In this context, fundamental questions relating to the relationship between law, politics and democracy arise: How are the new legal and political patterns of order in the EU and on the transnational level to be evaluated from the perspective of global constitutionalism? Which social concerns and socially structural changes affect this evaluation? What are the contours of European and global constitutionalism? What characterises the coupling between Law and Politics and between communication and decision? Which opportunities exist to reconstruct these couplings under altered conditions?
Of particular importance for research in this framework is to reflect the connection between social theories, legal theories, theories of democracy and theories of the transformation of the social, political and legal balances of power. Such an interdisciplinary programme seeks to reflect the findings of state, law and democracy research and incorporates modern and postmodern works on the effects of politics in the global law as well as on the duplication of “Assemblages” in the field of Law and Politics (Saskia Sassen). The central project of the modern social theories, from Jürgen Habermas to Niklas Luhmann, was aimed at acquiring diagnoses on the scopes and boundaries of the legal and political systems. The scope of social democracy can only be appropriately determined if the consequences of the differentiation of spheres of values (Habermas), social systems (Luhmann) and of discourses (post structuralism) respectively are taken into consideration in the course of reflections on Law and Politics as well as on democratic theories (Fischer-Lescano, Europäische Rechtspolitik als transnationale Verfassungspolitik. Soziale Demokratie in der transnationalen Konstellation, 2010).
[Translate to English:]
Die Arbeiten zur Europäischen Rechtspolitik sind bestrebt, die interdisziplinären Verbindungslinien herauszustellen, damit eine gesellschaftstheoretisch informierte Perspektive auf transnationale Demokratisierungsansätze zu gewinnen und auf das Ideal eines sozial gerechten, auf Menschenrechte und Schutz der ökologischen Grundlagen verpflichteten, und Grundfragen demokratischer und friedlicher Governance adressierenden transnationalen Verfassungsrechts hin zu beziehen.

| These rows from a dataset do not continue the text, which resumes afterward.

Lemma filter_filter_sub {A : Type} (p q : A -> bool) (l : list A) :
  (forall x, In x l -> p x = true -> q x = true) ->
  filter p (filter q l) = filter p l.
Proof.
  induction l as [|x l IH]; intros H; [reflexivity|].
  cbn [filter]. specialize (IH (fun y Hy => H y (or_intror Hy))).
  destruct (q x) eqn:Eq.
  - cbn [filter]. rewrite IH. reflexivity.
  - rewrite IH. destruct (p x) eqn:Ep; [|reflexivity].
    rewrite (H x (or_introl eq_refl) Ep) in Eq. discriminate.
Qed.

(** What UPDATE entries ... WHERE id = ? [AND user_id = ?] leaves alone. *)
Lemma update_entry_scope (entryId : Z) (owner : option Z) (d : option string)
    (k h : Qc) (p : option Qc) (s : store) :
  let s' := snd (update_entry entryId owner d k h p s) in
  map e_id (entries s') = map e_id (entries s)
  /\ map e_user_id (entries s') = map e_user_id (entries s)
  /\ filter (fun e => negb (e_id e =? entryId)) (entries s')
     = filter (fun e => negb (e_id e =? entryId)) (entries s)
  /\ (forall uid, owner = Some uid ->
        filter (fun e => negb (e_user_id e =? uid)) (entries s')
        = filter (fun e => negb (e_user_id e =? uid)) (entries s)).
Proof.
  unfold update_entry. destruct d as [d|].
  - cbn [snd entries]. repeat split.
    + rewrite map_map. apply map_ext. intros e.
      destruct (_ && _); reflexivity.
    + rewrite map_map. apply map_ext. intros e.
      destruct (_ && _); reflexivity.
    + apply filter_map_fixed.
      * intros e _. destruct (_ && _); reflexivity.
      * intros e _ He. apply negb_true_iff in He. rewrite He. reflexivity.
    + intros uid ->. apply filter_map_fixed.
      * intros e _. destruct (_ && _); reflexivity.
      * intros e _ He. apply negb_true_iff in He. rewrite He.
        rewrite andb_false_r. reflexivity.
  - destruct (existsb _ _); cbn [snd]; repeat split.
Qed.
(** An attempt on an empty queue does nothing; on a non-empty queue it
    submits the entry at [m_tx_index], and moves the cursor only if the
    SoftDevice accepts. *)
Lemma tx_buffer_process_attempt (sd : sd_oracle) (g g' : globals) (a : list action) :
  wf g → tx_buffer_process sd g = Ok (g', a) →
  (pending_count g = 0 ∧ a = [] ∧ g' = g)
  ∨ (pending_count g ≠ 0 ∧
     ∃ c, slot_call (m_tx_buffer g) (Z.to_nat (m_tx_index g)) = Some c ∧
          a = [Submit c (sd c)] ∧
          (sd c ≠ NRF_SUCCESS → g' = g)).
Proof.
  intros Hwf Hp. pose proof (pending_count_zero g Hwf) as Hz.
  unfold tx_buffer_process in Hp.
  destruct (Z.eqb_spec (m_tx_index g) (m_tx_insert_index g)) as [Heq|Hne].
  { injection Hp as <- <-. left. tauto. }
  destruct (m_tx_buffer g !! Z.to_nat (m_tx_index g)) as [msg|] eqn:Hmsg; [|discriminate].
  right. split; [tauto|].
  exists (submit_call (m_tx_buffer g) msg). unfold slot_call. rewrite Hmsg.
  split; [reflexivity|].
  destruct (Z.eqb_spec (sd (submit_call (m_tx_buffer g) msg)) NRF_SUCCESS) as [Hacc|Hrej];
    injection Hp as <- <-; split; [reflexivity|congruence|reflexivity|reflexivity].
Qed.
(** * Octopus short-link service: the generation and resolution engine

    A shallow embedding of the Go sources of the service
    ([internal/encoder], [internal/model], [internal/repository],
    [internal/service]) together with the properties of the engine that
    the design specification states.

    Conventions.
    - A Go [uint64] is a [Z] in [0, 2^64); every arithmetic result is
      reduced with [u64].  A Go [int] or [int64] that only counts is a [Z].
    - A Go [string] is a Rocq [string] (a sequence of bytes).
    - A Go [map[string]T] is a [gmap string T].
    - A Go result pair [(v, err)] is a pair [(v, o)] with [o : option error]
      when the code reads [v] whatever [err] is, and a sum [T + error] when
      [v] is only read after [err == nil].
    - A backend (MySQL, Redis, the Bloom filter) is a state; a read is a
      function of the state, a write returns the next state. *)

From Stdlib Require Import ZArith Lia Ascii String List Bool Permutation.
From stdpp Require Import base option list gmap strings fin_maps.

Local Open Scope Z_scope.
Local Open Scope string_scope.
Local Open Scope list_scope.

(** ** Machine integers *)

Definition u64 (z : Z) : Z := z mod 2 ^ 64.

(** ** Go's [strings] package, on byte strings *)

Module strings.

(** [strings.HasPrefix(s, prefix)]. *)
Fixpoint HasPrefix (s prefix : string) : bool :=
  match prefix, s with
  | EmptyString, _ => true
  | String _ _, EmptyString => false
  | String p prefix', String c s' =>
      if Ascii.eqb p c then HasPrefix s' prefix' else false
  end.

(** [strings.Contains(s, substr)]: [substr] starts at some offset of [s]. *)
Fixpoint Contains (s substr : string) : bool :=
  HasPrefix s substr ||
  match s with
  | EmptyString => false
  | String _ s' => Contains s' substr
  end.
(** X6: a call of [getCryptoImageUrl] never changes the clock, the API
    cache or the deadline of the gate, never takes an identifier off the
    blacklist, and only adds to the trace and to the lookups in flight. *)
Theorem image_resolution_leaves_the_rest key code w :
  let w' := snd (getCryptoImageUrl key code w) in
  now w' = now w
  /\ apiCache (cache w') = apiCache (cache w)
  /\ rateLimitedUntil (cache w') = rateLimitedUntil (cache w)
  /\ coinBlacklist (cache w) ⊆ coinBlacklist (cache w')
  /\ (exists sent, trace w' = (trace w ++ sent)%list)
  /\ (exists started, inflight w' = (inflight w ++ started)%list).
Proof.
  intros w'. subst w'.
  split; [apply image_now |].
  split.
  { destruct (getCryptoImageUrl_world key code w) as [-> | [(url & _ & ->) | [_ ->]]];
      [done | done | apply after_guess_apiCache]. }
  split; [apply image_rateLimitedUntil |].
  split; [apply image_blacklist_grows |].
  split; [apply image_trace_extends |].
  destruct (getCryptoImageUrl_world key code w) as [-> | [(url & _ & ->) | [_ ->]]].
  - exists []. by rewrite app_nil_r.
  - exists []. simpl. by rewrite app_nil_r.
  - destruct (after_guess_inflight key (JsString.toLowerCase code) w) as [-> | ->];
      [exists []; by rewrite app_nil_r | by eexists].
Qed.

(** ** Detail lookups over a session *)

(** A variant of the frame: the relation need not hold for the sending of
    a detail lookup, which the listing operations never do themselves. *)
Section QuietFrame.
Context (R : World -> World -> Prop) `{!PreOrder R}.
Variable key : string.
Variable net : Network.

Hypothesis R_image : forall code w, R w (snd (getCryptoImageUrl key code w)).
Hypothesis R_emit : forall e w, is_detail_lookup e = false -> R w (emit e w).
Hypothesis R_elapse : forall d w, 0 <= d -> R w (elapse d w).
Hypothesis R_setApiData : forall k data w,
  R w (with_cache (Cache.setApiData (now w) k data) w).

Lemma quiet_axios_get {T} r (answer : nat -> reply T) :
  is_detail_lookup (EvRequest r) = false ->
  preserves R (axios_get net r answer).
Proof.
  intros Hr w o w' Hrun. unfold axios_get in Hrun.
  assert (R w (elapse (Z.of_N (latency net (length (trace w)))) (emit (EvRequest r) w))).
  { transitivity (emit (EvRequest r) w); [by apply R_emit | apply R_elapse; lia]. }
  destruct (answer _); by injection Hrun as <- <-.
Qed.

Lemma quiet_sleep ms : 0 <= ms -> preserves R (sleep ms).
Proof.
  intros Hms. apply preserves_update. intros w.
  transitivity (emit (EvTimer ms) w); [by apply R_emit | by apply R_elapse].
Qed.

Lemma quiet_fetchWithRetry_loop {T} remaining r (answer : nat -> reply T) retries :
  is_detail_lookup (EvRequest r) = false ->
  preserves R (fetchWithRetry_loop net remaining r answer retries).
Proof.
  intros Hr. revert retries. induction remaining as [| n IH]; intros retries; simpl;
    (apply preserves_try_catch; [exact _ | by apply quiet_axios_get |]);
    intros e; destruct (is_rate_limit_error e); try (apply preserves_throw; exact _).
  destruct (retries <? MAX_RETRIES)%nat; [| apply preserves_throw; exact _].
  apply preserves_bind; [exact _ | by apply quiet_sleep |]. intros _. apply IH.
Qed.

Lemma quiet_cacheCoins {A} cacheKey (convert : A -> M CoinData) data :
  (forall x, preserves R (convert x)) ->
  preserves R (cacheCoins cacheKey convert data).
Proof.
  intros Hconv. unfold cacheCoins.
  apply preserves_bind; [exact _ | apply preserves_mapM; [exact _ | exact Hconv] |].
  intros coins.
  apply preserves_bind; [exact _ | | intros _; apply preserves_ret; exact _].
  apply preserves_update. intros w. apply R_setApiData.
Qed.

Lemma quiet_convert code (k : jsval -> M CoinData) :
  (forall image, preserves R (k image)) ->
  preserves R (bind (lift (getCryptoImageUrl key code)) k).
Proof.
  intros Hk. apply preserves_bind; [exact _ | | exact Hk].
  apply preserves_lift. apply R_image.
Qed.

Damit greifen die im Dachprogramm genannten drei Programmbereiche drei zentrale Dimensionen verfassungsmäßiger Ordnungsbildung auf. Demokratische Verfassungen gewähren Abwehr- und Leistungsrechte, die Autonomiebereiche und ökologische Existenzgrundlagen schützen (Schutz der Umwelt und Menschenrechte). Daneben stellen Verfassungen Foren und Verfahren zur friedlichen gesellschaftlichen Konfliktaustragung bereit und ermöglichen die demokratische Disposition über die gesellschaftlichen Ordnungen (Transnationale Demokratie und Frieden). Schließlich ist in der europäischen Verfassungstradition mit dem Sozialstaatsgebot ein Umverteilungs- und Gerechtigkeitspostulat enthalten, das die Beendigung sozialer Ungleichheiten und die gesellschaftliche Responsivierung ökonomischer Eigentumsverhältnisse zum Ziel hat (Wirtschaft und soziale Gerechtigkeit). Die Arbeiten des ZERP gehen der Frage nach, wie sich diese Kernfunktionen der Verfassung im europäischen und transnationalen Maßstab reformulieren lassen.